[RECORDED INFORMATION — start]

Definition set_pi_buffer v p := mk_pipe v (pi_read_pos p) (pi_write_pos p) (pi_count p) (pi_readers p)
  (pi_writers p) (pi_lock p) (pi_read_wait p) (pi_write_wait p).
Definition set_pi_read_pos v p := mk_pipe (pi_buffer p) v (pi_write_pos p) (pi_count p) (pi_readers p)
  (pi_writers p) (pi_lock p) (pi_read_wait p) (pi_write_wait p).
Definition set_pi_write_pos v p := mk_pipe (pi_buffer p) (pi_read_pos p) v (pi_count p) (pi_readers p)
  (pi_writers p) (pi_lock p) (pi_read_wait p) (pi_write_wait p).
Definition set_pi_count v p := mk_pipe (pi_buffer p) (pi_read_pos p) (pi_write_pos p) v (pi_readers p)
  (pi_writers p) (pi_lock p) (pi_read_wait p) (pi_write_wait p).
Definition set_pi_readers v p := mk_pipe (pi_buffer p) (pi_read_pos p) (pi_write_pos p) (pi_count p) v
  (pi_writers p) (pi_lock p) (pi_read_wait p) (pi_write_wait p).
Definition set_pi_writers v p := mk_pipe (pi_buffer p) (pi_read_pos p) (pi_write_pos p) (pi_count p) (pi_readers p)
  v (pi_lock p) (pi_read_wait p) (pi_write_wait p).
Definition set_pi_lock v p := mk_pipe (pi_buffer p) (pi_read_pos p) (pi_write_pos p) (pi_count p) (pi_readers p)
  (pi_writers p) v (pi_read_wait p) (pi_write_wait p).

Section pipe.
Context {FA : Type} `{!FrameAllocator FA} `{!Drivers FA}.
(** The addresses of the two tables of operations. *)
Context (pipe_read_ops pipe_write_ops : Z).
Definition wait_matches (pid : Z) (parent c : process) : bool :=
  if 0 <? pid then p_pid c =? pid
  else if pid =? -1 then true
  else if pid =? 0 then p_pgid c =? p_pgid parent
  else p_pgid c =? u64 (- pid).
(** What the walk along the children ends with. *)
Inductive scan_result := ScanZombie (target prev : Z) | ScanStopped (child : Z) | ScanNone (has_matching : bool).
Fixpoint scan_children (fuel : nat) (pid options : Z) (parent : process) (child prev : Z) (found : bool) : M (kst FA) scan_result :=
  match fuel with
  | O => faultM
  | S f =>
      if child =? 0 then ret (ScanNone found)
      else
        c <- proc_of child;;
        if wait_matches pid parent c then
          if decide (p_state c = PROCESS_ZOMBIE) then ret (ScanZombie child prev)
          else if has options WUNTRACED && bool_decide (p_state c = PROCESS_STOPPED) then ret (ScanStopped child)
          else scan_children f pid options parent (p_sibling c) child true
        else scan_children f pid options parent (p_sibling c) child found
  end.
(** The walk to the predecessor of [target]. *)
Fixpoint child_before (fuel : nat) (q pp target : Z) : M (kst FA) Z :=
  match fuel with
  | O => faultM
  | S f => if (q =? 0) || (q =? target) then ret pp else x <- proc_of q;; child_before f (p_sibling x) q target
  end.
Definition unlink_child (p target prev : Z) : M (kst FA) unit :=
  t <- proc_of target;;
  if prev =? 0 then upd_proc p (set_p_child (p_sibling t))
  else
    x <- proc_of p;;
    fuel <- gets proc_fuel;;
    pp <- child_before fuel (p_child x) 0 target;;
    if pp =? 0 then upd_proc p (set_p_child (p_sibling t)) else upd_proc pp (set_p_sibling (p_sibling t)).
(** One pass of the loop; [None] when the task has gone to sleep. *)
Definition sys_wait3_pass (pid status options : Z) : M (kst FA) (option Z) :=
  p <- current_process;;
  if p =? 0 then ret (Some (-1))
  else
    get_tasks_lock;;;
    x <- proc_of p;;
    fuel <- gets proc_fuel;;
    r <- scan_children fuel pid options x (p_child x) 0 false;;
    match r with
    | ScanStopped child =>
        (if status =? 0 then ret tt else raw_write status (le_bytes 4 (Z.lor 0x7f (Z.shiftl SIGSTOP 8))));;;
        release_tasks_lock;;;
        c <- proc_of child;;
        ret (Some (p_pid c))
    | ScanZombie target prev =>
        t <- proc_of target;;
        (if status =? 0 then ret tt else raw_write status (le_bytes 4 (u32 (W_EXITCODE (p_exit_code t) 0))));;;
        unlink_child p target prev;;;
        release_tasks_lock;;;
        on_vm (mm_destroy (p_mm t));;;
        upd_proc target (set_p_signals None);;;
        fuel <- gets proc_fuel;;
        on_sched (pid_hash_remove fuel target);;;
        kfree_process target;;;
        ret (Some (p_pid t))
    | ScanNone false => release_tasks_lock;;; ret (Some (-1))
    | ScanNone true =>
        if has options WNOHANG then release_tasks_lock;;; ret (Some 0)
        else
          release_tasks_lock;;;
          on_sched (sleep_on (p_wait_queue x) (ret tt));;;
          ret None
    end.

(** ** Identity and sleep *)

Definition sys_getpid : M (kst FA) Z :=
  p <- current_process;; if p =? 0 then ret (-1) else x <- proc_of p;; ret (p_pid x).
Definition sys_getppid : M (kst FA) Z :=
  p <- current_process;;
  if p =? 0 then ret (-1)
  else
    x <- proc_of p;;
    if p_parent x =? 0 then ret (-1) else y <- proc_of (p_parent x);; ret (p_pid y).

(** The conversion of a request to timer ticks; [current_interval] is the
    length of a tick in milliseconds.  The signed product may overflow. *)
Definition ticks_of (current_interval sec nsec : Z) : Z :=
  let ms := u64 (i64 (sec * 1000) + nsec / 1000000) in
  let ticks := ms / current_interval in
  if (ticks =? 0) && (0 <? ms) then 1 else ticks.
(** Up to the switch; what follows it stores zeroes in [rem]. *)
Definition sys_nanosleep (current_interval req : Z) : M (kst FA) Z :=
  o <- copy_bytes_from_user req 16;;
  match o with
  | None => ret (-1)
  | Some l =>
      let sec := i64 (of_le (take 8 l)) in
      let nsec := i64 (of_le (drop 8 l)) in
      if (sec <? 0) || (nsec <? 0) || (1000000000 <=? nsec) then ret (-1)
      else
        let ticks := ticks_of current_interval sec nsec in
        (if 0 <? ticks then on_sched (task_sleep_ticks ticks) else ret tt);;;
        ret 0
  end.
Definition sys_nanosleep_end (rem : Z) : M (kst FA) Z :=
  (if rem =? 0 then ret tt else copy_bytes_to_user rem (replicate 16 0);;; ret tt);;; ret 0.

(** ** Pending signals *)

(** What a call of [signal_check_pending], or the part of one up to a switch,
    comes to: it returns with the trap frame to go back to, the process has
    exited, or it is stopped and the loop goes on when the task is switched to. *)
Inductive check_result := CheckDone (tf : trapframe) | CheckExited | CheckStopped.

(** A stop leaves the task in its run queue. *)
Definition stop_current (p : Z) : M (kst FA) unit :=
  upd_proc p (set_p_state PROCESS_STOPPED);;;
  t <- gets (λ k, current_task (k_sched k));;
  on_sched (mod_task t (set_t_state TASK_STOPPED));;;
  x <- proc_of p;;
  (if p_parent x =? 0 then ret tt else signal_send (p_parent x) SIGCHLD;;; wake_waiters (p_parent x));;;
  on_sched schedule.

[RECORDED INFORMATION — finish]
[RECORDED INFORMATION — start]

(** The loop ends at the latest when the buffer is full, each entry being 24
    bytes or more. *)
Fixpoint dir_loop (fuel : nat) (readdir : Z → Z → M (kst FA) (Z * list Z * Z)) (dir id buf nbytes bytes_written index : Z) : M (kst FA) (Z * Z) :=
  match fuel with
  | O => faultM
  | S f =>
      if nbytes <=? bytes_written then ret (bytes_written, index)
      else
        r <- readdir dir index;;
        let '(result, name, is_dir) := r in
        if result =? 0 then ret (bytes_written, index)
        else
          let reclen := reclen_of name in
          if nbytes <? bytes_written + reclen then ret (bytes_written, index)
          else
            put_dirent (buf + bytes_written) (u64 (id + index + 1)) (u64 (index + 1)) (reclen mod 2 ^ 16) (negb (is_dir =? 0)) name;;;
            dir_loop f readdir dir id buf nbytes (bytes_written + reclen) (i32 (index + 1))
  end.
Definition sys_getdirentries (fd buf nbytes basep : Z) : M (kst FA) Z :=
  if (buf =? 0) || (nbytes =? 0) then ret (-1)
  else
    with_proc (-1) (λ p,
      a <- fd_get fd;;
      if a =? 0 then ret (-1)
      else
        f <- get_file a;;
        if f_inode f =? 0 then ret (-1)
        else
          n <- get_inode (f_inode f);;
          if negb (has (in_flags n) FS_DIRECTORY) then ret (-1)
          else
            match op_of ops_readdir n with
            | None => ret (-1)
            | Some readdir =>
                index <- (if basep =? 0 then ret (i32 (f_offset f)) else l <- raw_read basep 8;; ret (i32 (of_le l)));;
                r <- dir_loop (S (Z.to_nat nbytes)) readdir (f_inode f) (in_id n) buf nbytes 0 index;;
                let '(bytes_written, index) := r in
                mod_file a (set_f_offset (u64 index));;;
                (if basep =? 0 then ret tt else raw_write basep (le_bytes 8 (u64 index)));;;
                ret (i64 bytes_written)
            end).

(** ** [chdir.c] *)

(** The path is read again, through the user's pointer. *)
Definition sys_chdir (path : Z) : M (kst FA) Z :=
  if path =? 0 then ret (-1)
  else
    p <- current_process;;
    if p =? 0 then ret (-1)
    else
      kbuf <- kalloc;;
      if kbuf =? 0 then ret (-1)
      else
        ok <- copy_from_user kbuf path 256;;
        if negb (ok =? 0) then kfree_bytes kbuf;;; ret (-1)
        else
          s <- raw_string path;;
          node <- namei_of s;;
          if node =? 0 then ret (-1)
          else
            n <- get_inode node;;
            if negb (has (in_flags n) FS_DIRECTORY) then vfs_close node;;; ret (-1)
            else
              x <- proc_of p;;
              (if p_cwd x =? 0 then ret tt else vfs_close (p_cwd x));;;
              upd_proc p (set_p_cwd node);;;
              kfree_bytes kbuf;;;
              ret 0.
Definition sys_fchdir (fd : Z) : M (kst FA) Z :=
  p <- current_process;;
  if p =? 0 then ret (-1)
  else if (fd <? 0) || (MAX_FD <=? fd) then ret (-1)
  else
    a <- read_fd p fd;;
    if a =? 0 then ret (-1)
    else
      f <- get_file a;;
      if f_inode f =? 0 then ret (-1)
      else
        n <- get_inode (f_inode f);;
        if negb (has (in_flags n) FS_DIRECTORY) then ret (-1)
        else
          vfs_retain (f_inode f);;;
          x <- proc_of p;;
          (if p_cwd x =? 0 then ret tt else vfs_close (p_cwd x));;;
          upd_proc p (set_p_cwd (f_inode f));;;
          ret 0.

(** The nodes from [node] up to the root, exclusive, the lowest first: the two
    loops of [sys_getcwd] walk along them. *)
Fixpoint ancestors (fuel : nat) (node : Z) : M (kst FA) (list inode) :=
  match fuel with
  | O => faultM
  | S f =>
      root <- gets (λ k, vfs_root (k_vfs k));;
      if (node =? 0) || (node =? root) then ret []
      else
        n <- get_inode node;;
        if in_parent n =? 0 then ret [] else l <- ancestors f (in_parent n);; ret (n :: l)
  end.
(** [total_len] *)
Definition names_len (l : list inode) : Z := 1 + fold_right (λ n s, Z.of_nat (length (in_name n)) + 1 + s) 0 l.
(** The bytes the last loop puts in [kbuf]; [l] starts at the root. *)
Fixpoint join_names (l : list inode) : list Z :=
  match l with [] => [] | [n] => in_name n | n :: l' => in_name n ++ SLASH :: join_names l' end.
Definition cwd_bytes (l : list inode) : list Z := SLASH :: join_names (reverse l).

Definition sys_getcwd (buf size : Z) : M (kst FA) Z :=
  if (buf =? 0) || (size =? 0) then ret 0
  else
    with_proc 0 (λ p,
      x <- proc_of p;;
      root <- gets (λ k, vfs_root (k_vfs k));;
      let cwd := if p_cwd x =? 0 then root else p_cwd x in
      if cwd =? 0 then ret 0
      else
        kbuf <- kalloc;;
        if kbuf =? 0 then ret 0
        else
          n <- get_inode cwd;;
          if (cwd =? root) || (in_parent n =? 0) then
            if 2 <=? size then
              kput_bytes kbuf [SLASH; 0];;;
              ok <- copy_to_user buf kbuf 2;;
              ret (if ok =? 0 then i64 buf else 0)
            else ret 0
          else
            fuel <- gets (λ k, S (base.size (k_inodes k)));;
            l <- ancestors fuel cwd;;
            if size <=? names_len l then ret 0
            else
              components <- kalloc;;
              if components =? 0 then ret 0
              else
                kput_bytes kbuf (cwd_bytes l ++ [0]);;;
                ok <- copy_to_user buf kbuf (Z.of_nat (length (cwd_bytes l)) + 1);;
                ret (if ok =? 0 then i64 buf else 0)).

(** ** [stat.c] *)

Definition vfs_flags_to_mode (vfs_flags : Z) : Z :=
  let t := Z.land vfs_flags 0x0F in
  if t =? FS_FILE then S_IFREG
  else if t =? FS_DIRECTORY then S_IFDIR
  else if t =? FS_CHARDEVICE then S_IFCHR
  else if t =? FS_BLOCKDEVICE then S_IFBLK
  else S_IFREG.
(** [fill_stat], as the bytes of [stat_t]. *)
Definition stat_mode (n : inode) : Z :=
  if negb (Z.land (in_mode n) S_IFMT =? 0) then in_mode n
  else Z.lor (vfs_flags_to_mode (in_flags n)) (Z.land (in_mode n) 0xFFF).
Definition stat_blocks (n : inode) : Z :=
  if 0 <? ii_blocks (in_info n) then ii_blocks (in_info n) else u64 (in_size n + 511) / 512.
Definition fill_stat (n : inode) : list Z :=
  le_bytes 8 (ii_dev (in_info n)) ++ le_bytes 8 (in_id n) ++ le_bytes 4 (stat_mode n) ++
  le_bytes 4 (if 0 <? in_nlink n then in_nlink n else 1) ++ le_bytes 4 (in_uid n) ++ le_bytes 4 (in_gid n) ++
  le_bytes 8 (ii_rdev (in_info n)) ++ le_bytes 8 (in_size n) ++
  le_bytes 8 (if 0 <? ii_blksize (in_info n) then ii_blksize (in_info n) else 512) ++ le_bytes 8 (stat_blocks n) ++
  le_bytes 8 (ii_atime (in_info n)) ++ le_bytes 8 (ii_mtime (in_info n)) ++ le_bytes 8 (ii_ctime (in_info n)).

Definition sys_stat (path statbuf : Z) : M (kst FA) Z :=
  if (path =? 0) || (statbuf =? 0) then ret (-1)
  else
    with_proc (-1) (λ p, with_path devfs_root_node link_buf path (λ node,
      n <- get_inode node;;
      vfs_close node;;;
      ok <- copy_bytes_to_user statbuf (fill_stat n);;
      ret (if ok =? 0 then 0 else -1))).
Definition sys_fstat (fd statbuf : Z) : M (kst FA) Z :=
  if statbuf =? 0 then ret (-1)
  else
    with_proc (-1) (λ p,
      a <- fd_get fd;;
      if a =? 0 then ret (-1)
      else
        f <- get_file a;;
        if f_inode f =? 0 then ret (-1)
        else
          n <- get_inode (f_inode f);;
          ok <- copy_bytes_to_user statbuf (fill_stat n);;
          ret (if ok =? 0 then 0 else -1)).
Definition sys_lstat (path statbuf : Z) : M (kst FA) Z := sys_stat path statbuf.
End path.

[RECORDED INFORMATION — finish]
[RECORDED INFORMATION — start]

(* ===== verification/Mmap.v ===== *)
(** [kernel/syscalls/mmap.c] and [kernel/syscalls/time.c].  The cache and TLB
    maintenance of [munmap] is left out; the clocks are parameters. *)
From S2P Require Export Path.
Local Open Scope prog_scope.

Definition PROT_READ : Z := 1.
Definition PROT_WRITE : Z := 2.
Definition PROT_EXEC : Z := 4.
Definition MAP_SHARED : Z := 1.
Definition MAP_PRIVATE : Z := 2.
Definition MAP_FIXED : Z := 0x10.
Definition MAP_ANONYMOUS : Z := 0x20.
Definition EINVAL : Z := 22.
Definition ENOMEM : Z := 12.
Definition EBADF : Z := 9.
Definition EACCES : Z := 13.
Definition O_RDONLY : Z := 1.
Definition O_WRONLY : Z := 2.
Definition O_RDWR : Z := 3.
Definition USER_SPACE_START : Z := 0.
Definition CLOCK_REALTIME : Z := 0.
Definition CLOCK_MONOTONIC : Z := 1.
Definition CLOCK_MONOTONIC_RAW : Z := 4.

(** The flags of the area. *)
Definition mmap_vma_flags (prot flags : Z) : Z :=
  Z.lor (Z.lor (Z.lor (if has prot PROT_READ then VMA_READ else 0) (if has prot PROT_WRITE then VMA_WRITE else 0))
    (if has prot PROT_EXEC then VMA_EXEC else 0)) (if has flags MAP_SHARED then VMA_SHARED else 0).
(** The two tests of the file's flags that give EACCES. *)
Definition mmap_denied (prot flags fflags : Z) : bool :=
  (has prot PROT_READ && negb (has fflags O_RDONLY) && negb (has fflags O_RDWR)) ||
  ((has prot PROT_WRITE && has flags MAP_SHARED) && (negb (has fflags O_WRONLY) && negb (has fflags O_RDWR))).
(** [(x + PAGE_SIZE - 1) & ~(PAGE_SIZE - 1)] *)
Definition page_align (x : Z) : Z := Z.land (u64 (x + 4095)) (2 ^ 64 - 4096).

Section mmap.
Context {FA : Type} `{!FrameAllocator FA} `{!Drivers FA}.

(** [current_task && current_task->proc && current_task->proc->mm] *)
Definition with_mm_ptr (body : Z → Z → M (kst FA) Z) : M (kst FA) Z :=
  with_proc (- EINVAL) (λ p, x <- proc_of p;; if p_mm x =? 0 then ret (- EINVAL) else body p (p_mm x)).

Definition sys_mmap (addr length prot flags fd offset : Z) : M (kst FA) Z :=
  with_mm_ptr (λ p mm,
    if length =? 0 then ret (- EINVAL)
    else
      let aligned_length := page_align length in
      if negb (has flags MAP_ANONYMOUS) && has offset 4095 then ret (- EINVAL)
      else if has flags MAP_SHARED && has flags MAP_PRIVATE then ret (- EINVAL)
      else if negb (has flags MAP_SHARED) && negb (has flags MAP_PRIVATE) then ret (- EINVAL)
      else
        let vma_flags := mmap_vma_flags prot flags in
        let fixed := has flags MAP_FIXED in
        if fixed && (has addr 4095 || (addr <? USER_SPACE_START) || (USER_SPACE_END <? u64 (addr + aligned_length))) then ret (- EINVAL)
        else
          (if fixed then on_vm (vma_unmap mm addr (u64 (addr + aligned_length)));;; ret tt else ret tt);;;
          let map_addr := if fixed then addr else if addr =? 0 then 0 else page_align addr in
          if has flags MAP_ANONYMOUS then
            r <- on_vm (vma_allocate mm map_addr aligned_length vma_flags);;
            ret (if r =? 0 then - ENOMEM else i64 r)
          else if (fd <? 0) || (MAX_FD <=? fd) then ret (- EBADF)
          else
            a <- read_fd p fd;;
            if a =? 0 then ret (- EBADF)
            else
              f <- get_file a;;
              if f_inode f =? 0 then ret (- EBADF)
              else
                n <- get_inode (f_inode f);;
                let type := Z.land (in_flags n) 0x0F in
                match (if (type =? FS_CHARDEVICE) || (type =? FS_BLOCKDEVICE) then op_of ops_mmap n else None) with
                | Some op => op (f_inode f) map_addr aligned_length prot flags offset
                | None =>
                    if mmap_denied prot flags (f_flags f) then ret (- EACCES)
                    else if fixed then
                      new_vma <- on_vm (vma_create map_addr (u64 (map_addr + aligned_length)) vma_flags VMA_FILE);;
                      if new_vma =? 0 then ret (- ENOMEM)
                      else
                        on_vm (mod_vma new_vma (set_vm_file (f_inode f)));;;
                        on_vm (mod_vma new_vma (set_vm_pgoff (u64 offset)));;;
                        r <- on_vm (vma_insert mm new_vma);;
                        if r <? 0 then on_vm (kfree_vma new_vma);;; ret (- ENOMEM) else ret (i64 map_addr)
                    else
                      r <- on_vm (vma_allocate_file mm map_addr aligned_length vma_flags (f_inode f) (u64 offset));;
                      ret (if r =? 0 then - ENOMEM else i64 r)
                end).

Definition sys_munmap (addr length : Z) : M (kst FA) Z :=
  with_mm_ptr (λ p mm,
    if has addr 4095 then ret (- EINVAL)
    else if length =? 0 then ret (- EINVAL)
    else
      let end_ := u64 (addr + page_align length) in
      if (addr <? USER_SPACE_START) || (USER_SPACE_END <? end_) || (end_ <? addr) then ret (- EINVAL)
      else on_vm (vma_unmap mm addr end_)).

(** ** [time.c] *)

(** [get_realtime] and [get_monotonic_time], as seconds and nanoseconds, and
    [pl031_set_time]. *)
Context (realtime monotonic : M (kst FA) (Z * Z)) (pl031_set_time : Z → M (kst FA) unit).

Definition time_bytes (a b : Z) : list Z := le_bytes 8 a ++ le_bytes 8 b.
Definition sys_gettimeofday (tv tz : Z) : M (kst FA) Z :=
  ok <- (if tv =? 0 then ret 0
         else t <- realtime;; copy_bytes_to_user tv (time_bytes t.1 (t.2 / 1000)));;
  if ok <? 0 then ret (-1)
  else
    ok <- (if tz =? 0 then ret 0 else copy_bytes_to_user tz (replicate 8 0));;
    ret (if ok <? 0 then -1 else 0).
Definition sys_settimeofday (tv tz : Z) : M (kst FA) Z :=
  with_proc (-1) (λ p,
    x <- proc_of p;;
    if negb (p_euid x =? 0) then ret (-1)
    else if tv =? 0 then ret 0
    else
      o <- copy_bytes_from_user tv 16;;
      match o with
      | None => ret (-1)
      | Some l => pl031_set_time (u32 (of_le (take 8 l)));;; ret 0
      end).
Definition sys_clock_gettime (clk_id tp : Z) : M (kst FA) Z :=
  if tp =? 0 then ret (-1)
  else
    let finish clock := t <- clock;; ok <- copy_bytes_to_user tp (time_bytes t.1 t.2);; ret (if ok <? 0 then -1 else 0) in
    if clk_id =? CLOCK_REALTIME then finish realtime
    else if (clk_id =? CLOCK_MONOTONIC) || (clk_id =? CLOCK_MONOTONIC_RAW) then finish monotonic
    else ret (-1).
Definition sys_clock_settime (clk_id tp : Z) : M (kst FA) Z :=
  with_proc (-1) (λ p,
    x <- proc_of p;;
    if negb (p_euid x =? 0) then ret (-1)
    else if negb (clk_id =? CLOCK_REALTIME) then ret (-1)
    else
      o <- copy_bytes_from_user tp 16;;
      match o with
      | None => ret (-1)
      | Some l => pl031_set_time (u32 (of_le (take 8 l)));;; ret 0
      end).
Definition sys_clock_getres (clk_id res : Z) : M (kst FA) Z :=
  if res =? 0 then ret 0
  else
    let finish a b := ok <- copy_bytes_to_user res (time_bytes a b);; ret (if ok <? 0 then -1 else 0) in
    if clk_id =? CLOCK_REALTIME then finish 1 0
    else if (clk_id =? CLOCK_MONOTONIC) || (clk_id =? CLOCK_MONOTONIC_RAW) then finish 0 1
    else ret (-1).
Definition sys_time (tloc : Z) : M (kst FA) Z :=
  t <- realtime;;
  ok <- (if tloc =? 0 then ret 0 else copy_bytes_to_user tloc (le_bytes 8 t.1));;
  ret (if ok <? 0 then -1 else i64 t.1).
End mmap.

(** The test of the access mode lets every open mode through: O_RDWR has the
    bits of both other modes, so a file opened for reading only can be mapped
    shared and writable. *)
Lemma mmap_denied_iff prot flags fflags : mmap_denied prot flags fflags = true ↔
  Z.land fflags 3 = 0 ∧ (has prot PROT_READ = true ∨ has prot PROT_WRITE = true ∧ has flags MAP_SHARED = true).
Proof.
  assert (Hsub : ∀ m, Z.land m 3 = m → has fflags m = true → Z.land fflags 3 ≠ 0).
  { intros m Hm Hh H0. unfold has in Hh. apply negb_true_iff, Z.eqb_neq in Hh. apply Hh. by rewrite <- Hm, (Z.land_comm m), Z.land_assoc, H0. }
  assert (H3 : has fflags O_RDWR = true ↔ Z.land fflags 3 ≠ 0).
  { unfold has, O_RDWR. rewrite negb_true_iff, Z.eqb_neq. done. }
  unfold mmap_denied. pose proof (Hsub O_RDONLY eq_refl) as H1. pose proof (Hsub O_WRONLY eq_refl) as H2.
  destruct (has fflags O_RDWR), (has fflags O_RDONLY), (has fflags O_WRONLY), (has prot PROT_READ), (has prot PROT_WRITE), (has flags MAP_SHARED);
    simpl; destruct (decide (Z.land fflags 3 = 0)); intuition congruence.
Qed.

[RECORDED INFORMATION — finish]

## WHAT IS REQUIRED
Above this instruction are the records; retype exactly the lines from the one containing "Definition set_pi_buffer v" up to and including the one containing "else if pid =? -1 then true".

## EXPECTED OUTPUT
Definition set_pi_buffer v p := mk_pipe v (pi_read_pos p) (pi_write_pos p) (pi_count p) (pi_readers p)
  (pi_writers p) (pi_lock p) (pi_read_wait p) (pi_write_wait p).
Definition set_pi_read_pos v p := mk_pipe (pi_buffer p) v (pi_write_pos p) (pi_count p) (pi_readers p)
  (pi_writers p) (pi_lock p) (pi_read_wait p) (pi_write_wait p).
Definition set_pi_write_pos v p := mk_pipe (pi_buffer p) (pi_read_pos p) v (pi_count p) (pi_readers p)
  (pi_writers p) (pi_lock p) (pi_read_wait p) (pi_write_wait p).
Definition set_pi_count v p := mk_pipe (pi_buffer p) (pi_read_pos p) (pi_write_pos p) v (pi_readers p)
  (pi_writers p) (pi_lock p) (pi_read_wait p) (pi_write_wait p).
Definition set_pi_readers v p := mk_pipe (pi_buffer p) (pi_read_pos p) (pi_write_pos p) (pi_count p) v
  (pi_writers p) (pi_lock p) (pi_read_wait p) (pi_write_wait p).
Definition set_pi_writers v p := mk_pipe (pi_buffer p) (pi_read_pos p) (pi_write_pos p) (pi_count p) (pi_readers p)
  v (pi_lock p) (pi_read_wait p) (pi_write_wait p).
Definition set_pi_lock v p := mk_pipe (pi_buffer p) (pi_read_pos p) (pi_write_pos p) (pi_count p) (pi_readers p)
  (pi_writers p) v (pi_read_wait p) (pi_write_wait p).

Section pipe.
Context {FA : Type} `{!FrameAllocator FA} `{!Drivers FA}.
(** The addresses of the two tables of operations. *)
Context (pipe_read_ops pipe_write_ops : Z).
Definition wait_matches (pid : Z) (parent c : process) : bool :=
  if 0 <? pid then p_pid c =? pid
  else if pid =? -1 then true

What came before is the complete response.